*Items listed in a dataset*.
—————

(** A penalty on a bucket (whatever hash or nothing it held) until a time [f] denies every take that
    reaches the server before its TTL, by a caller whose clock has not passed [f], and the wait each denial asks
    for reaches [f]. *)
Theorem penalty_freezes (key : string) (capacity : Z) (rate : Q) (f ttl now t s : Z) (ks : Keyspace) :
  (0 < rate)%Q -> (forall v, klive now ks key <> Some (RStr v)) -> s < now + ttl ->
  0 <= t <= f -> f < 2 ^ 52 -> f - t <= 2 ^ 40 ->
  exists ks' w, run_cmds now (penalize_cmds f ttl key) ks = Ok ks' /\
    takeLuaScript key capacity rate t s ks' = Ok ([0; 0; w], ks') /\ f - t <= w.
Proof.
  intros Hrate Hty Hs Ht Hf Hd.
  destruct (penalize_bucket key f ttl now ks Hty) as (ks' & Hrun & h & Hk & Htok & Hlast).
  exists ks'. unfold takeLuaScript, hgetall, klive. rewrite Hk. cbn [re_expire re_value].
  assert ((s <? now + ttl) = true) as -> by lia.
  pose proof (frozen_tokens capacity rate f t h Hrate Ht Hf Htok Hlast) as Hx.
  set (x := bucket_tokens capacity rate t (Some h)) in *.
  assert (inject_Z (f - t) == (refill rate t f / rate) * inject_Z 1000)%Q as HD.
  { unfold refill. rewrite inject_Z_sub. field. lra. }
  set (u := refill rate t f) in *.
  assert (0 <= u)%Q as Hu.
  { pose proof (refill_mono rate Hrate t t f ltac:(lia)) as Hm.
    assert (refill rate t t == 0)%Q as H0 by (unfold refill; field). unfold u. lra. }
  unfold half_ulp in *.
  destruct (Qle_bool 1 x) eqn:Hb; [apply Qle_bool_iff in Hb; lra|].
  eexists. split; [done|]. split; [done|].
  pose proof (double_pos (1 - x) ltac:(lra)) as [H1 _]. set (y := double (1 - x)) in *. unfold half_ulp in *.
  set (v := (u / rate)%Q) in *.
  assert (v * (1 - 4 * (1 # 9007199254740992)) <= y / rate)%Q as H2.
  { apply Qle_shift_div_l; [done|]. assert (v * (1 - 4 * (1 # 9007199254740992)) * rate == u * (1 - 4 * (1 # 9007199254740992)))%Q as ->
      by (unfold v; field; lra). lra. }
  assert (0 <= v)%Q as Hv by (unfold v; apply Qle_shift_div_l; lra).
  pose proof (double_pos (y / rate) ltac:(lra)) as [H3 _]. set (z := double (y / rate)) in *. unfold half_ulp in *.
  change (inject_Z 1000) with (1000 # 1)%Q in *.
  pose proof (double_pos (z * (1000 # 1)) ltac:(lra)) as [H4 _]. unfold half_ulp in *.
  assert (inject_Z (f - t) <= 1099511627776 # 1)%Q as H5.
  { change (1099511627776 # 1)%Q with (inject_Z (2 ^ 40)). rewrite <-Zle_Qle. lia. }
  pose proof (Qle_ceiling (double (z * (1000 # 1)))) as H6. set (w := Qceiling _) in *.
  assert (inject_Z (f - t - 1) < inject_Z w)%Q as H7.
  { rewrite inject_Z_sub. change (inject_Z 1) with 1%Q. lra. }
  rewrite <-Zlt_Qlt in H7. lia.
Qed.

Lemma penalty_freezes_witness :
  exists ks' w, run_cmds 100 (penalize_cmds 5000 15000 "rl:global") ∅ = Ok ks' /\
    takeLuaScript "rl:global" 45 45 2100 2050 ks' = Ok ([0; 0; w], ks') /\ 2900 <= w.
Proof.
  apply (penalty_freezes "rl:global" 45 45 5000 15000 100 2100 2050 ∅); [reflexivity | discriminate | lia ..].
Defined.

—————

*TASK BRIEF*.
Write down again, exactly as given, only the lines above that fall from the line with "set (u := refill rate t f) in *." to the line with "eexists. split; [done|]. split; [done|].", inclusive.

*WRITTEN ANSWER*.
  set (u := refill rate t f) in *.
  assert (0 <= u)%Q as Hu.
  { pose proof (refill_mono rate Hrate t t f ltac:(lia)) as Hm.
    assert (refill rate t t == 0)%Q as H0 by (unfold refill; field). unfold u. lra. }
  unfold half_ulp in *.
  destruct (Qle_bool 1 x) eqn:Hb; [apply Qle_bool_iff in Hb; lra|].
  eexists. split; [done|]. split; [done|].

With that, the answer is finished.